Figure 1A, B. Marked sun-damaged skin with atrophy, yellowish discoloration, yellowish nodules, prominent wrinkles and furrows, multiple, open and closed, non-inflammatory comedones present bilaterally over forehead, periorbital and temporal areas; C. Characteristic thickened, leathery skin of neck with accentuated markings and furrows of Cutis rhomboidalis nuchae.

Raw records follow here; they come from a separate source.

Definition all_categories (df : list Row) : list string :=
  sorted_set (column_values (fun r => categories (base r)) df).

Definition all_projects (df : list Row) : list string :=
  sorted_set (column_values (fun r => projects (base r)) df).

(** Line 262: [sorted(filtered_df["developer_category"].unique())],
    the options of the developer-category filter. *)
Definition developer_category_options (filtered_df : list Row) : list string :=
  sorted_set (map (fun r => developer_category (base r)) filtered_df).


(** ** Distributions (lines 202-203 and 246-249) *)

Section ValueCounts.

Context {A : Type} `{EqDecision A}.

(** The sort by frequency inside [value_counts]. Which of two values
    with the same count comes first is pandas' choice, so the sort is a
    parameter. *)
Variable sort_values : list (A * nat) -> list (A * nat).

(** The number of rows of the column that hold [v]. *)
Definition occurrences (v : A) (column : list A) : nat :=
  length (List.filter (fun x => bool_decide (x = v)) column).

(** [column.value_counts()]: every distinct value of the column with
    the number of rows that hold it, sorted. *)
Definition value_counts (column : list A) : list (A * nat) :=
  sort_values (map (fun v => (v, occurrences v column)) (remove_dups column)).

End ValueCounts.

(** Line 202. *)
Definition category_counts (sort_values : list (string * nat) -> list (string * nat))
    (filtered_df : list Row) : list (string * nat) :=
  value_counts sort_values (map (fun r => developer_category (base r)) filtered_df).

(** Lines 246-249. *)
Definition network_dist (sort_values : list (bool * nat) -> list (bool * nat))
    (filtered_df : list Row) : list (bool * nat) :=
  value_counts sort_values (map (fun r => is_starknet_exclusive (base r)) filtered_df).

Definition network_labels (network_dist : list (bool * nat)) : list string :=
  map (fun entry : bool * nat => if fst entry then "Starknet Only" else "Multi-chain")
    network_dist.

(** A sort by descending count, for the examples. *)
Definition by_count {A : Type} (entries : list (A * nat)) : list (A * nat) :=
  @merge_sort (A * nat) (fun a b => (snd b <= snd a)%nat)
    (fun a b => decide (snd b <= snd a)%nat) entries.


(** ** Investment by language, project and category (lines 318-323,
    347-352, 395-400) *)

(** [df.explode(column)]: one row per element of the row's list, with
    the element in place of the list; a row whose list is empty is kept
    once, with a missing value. *)
Definition explode (column : Row -> list string) (df : list Row)
    : list (option string * Row) :=
  flat_map (fun r => match column r with
                     | [] => [(None, r)]
                     | x :: xs => map (fun y => (Some y, r)) (x :: xs)
                     end) df.

(** The rows of the group of [key]. *)
Definition group_rows (key : string) (exploded : list (option string * Row)) : list Row :=
  map snd (List.filter (fun entry => bool_decide (fst entry = Some key)) exploded).

(** The group keys: the distinct values, ascending; a missing value is
    no key. *)
Definition group_keys (exploded : list (option string * Row)) : list string :=
  sorted_set (omap fst exploded).

(** [df.explode(column).groupby(column).agg(...).reset_index()]; the
    aggregation of a group, sums of float64 columns among them, is the
    parameter [agg]. *)
Definition groupby_agg {V : Type} (agg : list Row -> V) (column : Row -> list string)
    (df : list Row) : list (string * V) :=
  let exploded := explode column df in
  map (fun key => (key, agg (group_rows key exploded))) (group_keys exploded).


(** ** Vocabulary of the further properties *)

(** The position of a label in the order the bands are tried. *)
Definition band_rank (label : string) : nat :=
  if String.eqb label "Beginner" then 0
  else if String.eqb label "Rising Star" then 1
  else if String.eqb label "Established Developer" then 2
  else if String.eqb label "Senior Contributor" then 3
  else 4.


(** A configuration that holds the first band only. *)
Definition beginner_only : Config :=
  {| developer_categories := {["beginner" := {["max_prs" := 5]}]} |}.

(** The entries of the contact file under the key [key]. *)
Definition entries (contacts_df : list Contacts.row) (key : option string) : list Contacts.row :=
  List.filter (fun c => key_eqb key (Contacts.Developer c)) contacts_df.

(** The row the join builds from a contributor and one of its entries. *)
Definition joined (e : Enriched) (c : Contacts.row) : Row :=
  {| base := e; Developer := Contacts.Developer c;
     Contact := fillna false (Contacts.Contact c);
     Contacted := fillna false (Contacts.Contacted c) |}.


(** The selection [wide] lets through every list of values that the
    selection [narrow] lets through. *)
Definition facet_wider (wide narrow : list string) : Prop :=
  wide = [] \/ (narrow <> [] /\ forall x, In x narrow -> In x wide).

(** The table [st.data_editor] is shown in a session on the rows
    [rows] of the loaded table. *)
Definition shown (ui : Session) (rows : list Row) : list Table.row :=
  developer_table ui (List.filter (row_selectedb ui) rows).

(** A session without any selection, whose user edits nothing. *)
Definition idle_ui : Session :=
  {| selected_languages := [];
     selected_categories := [];
     selected_projects := [];
     selected_dev_categories := [];
     data_editor := fun t => t;
     editor_in_session_state := true |}.


(** * Properties *)

(** ** Developer category *)

Example category_5 : get_developer_category example_config 5 = Ok "Beginner".
Proof. vm_compute. reflexivity. Qed.

Example category_6 : get_developer_category example_config 6 = Ok "Rising Star".
Proof. vm_compute. reflexivity. Qed.

Example category_1000 : get_developer_category example_config 1000 = Ok "Elite Developer".
Proof. vm_compute. reflexivity. Qed.

Lemma example_configured : configured example_config 5 20 50 100.
Proof. repeat split; vm_compute; reflexivity. Qed.


(** C1. With the four maxima configured, the classification of a
    non-negative [pr_count] returns one label, one of the five; the
    bands are tried in the order beginner, rising_star, established,
    senior, each with an inclusive upper bound, the first that holds
    decides, and "Elite Developer" is returned exactly when
    [pr_count] exceeds all four maxima. *)
Theorem get_developer_category_bands (config : Config) (b r e s pr_count : Z) :
  configured config b r e s ->
  0 <= pr_count ->
  exists label,
    get_developer_category config pr_count = Ok label /\
    In label labels /\
    (label = "Beginner" <-> pr_count <= b) /\
    (label = "Rising Star" <-> b < pr_count /\ pr_count <= r) /\
    (label = "Established Developer" <->
       b < pr_count /\ r < pr_count /\ pr_count <= e) /\
    (label = "Senior Contributor" <->
       b < pr_count /\ r < pr_count /\ e < pr_count /\ pr_count <= s) /\
    (label = "Elite Developer" <->
       b < pr_count /\ r < pr_count /\ e < pr_count /\ s < pr_count).
Proof.
  intros (Hb & Hr & He & Hs) _.
  unfold get_developer_category.
  rewrite Hb; cbn [bind].
  destruct (Z.leb_spec pr_count b).
  { exists "Beginner". unfold labels; cbn [In].
    repeat split; intros; try discriminate; try lia; auto. }
  rewrite Hr; cbn [bind].
  destruct (Z.leb_spec pr_count r).
  { exists "Rising Star". unfold labels; cbn [In].
    repeat split; intros; try discriminate; try lia; auto. }
  rewrite He; cbn [bind].
  destruct (Z.leb_spec pr_count e).
  { exists "Established Developer". unfold labels; cbn [In].
    repeat split; intros; try discriminate; try lia; auto. }
  rewrite Hs; cbn [bind].
  destruct (Z.leb_spec pr_count s).
  { exists "Senior Contributor". unfold labels; cbn [In].
    repeat split; intros; try discriminate; try lia; auto 6. }
  exists "Elite Developer". unfold labels; cbn [In].
  repeat split; intros; try discriminate; try lia; auto 6.
Qed.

Favre-Racouchot syndrome occurs in approximately 6% individuals of >50 years of age and predominantly among whites [1]. Heavy smoking and radiation therapy are other reported predisposing factors [2,3]. Apart from temporo-periorbital skin, lateral neck, postauricular areas, earlobes, and forearms may rarely be involved. Although bilateral and symmetrical, one side may predominate presumably from asymmetrical sun exposure [4]. While cutis rhomboidalis nuchae is usual association, actinic keratosis, basal cell carcinoma, squamous cell carcinoma or keratoacanthoma may appear in sun-damaged skin [1]. Although histopathology is seldom required for diagnosis, it characteristically shows epidermal atrophy with significant solar elasotsis and basophilic (actinic) degeneration of the connective tissue in the upper dermis. The sebaceous glands are small in number and size or absent. The dilated pilosebaceous infundibula form loose keratin-filled comedones and follicular cysts lined with fattened epithelium [5]. Favre-Racouchot syndrome may be misdiagnosed as acne (A. vulgaris, A. comedonica or A. papulopustulosa), syringoma, and trichoepithelioma. These patients are young and readily discerning feature is presence of inflammation in acne vulgaris and absence of comedones in others. Colloid milia or sebaceous hyperplasia seen in later years of age can be differentiated by the absence of associated wrinkling, furrowing and other skin changes of Favre-Racouchot syndrome. Pseudoxanthoma elasticum or plane xanthomas are diagnosed on histology. Chemical peels, dermabrasion, comedo extraction, curettage, multi-staged surgical excision, and CO2 laser peel have produced variable cosmetic results [1,6]. Topical application of tretinoin or retinaldehyde alone or in conjunction with above procedures or oral isotretinoin (0.05-0.1 mg/kg) for 4-6 months is beneficial in some patients [1,7]. Retinaldehyde is less irritating than retinoic acid, significantly increases the surface area of elastic and collagen fibers, and reduces the appearance of the sun-damaged skin [7,8]. Sun protection will benefit in preventing progression.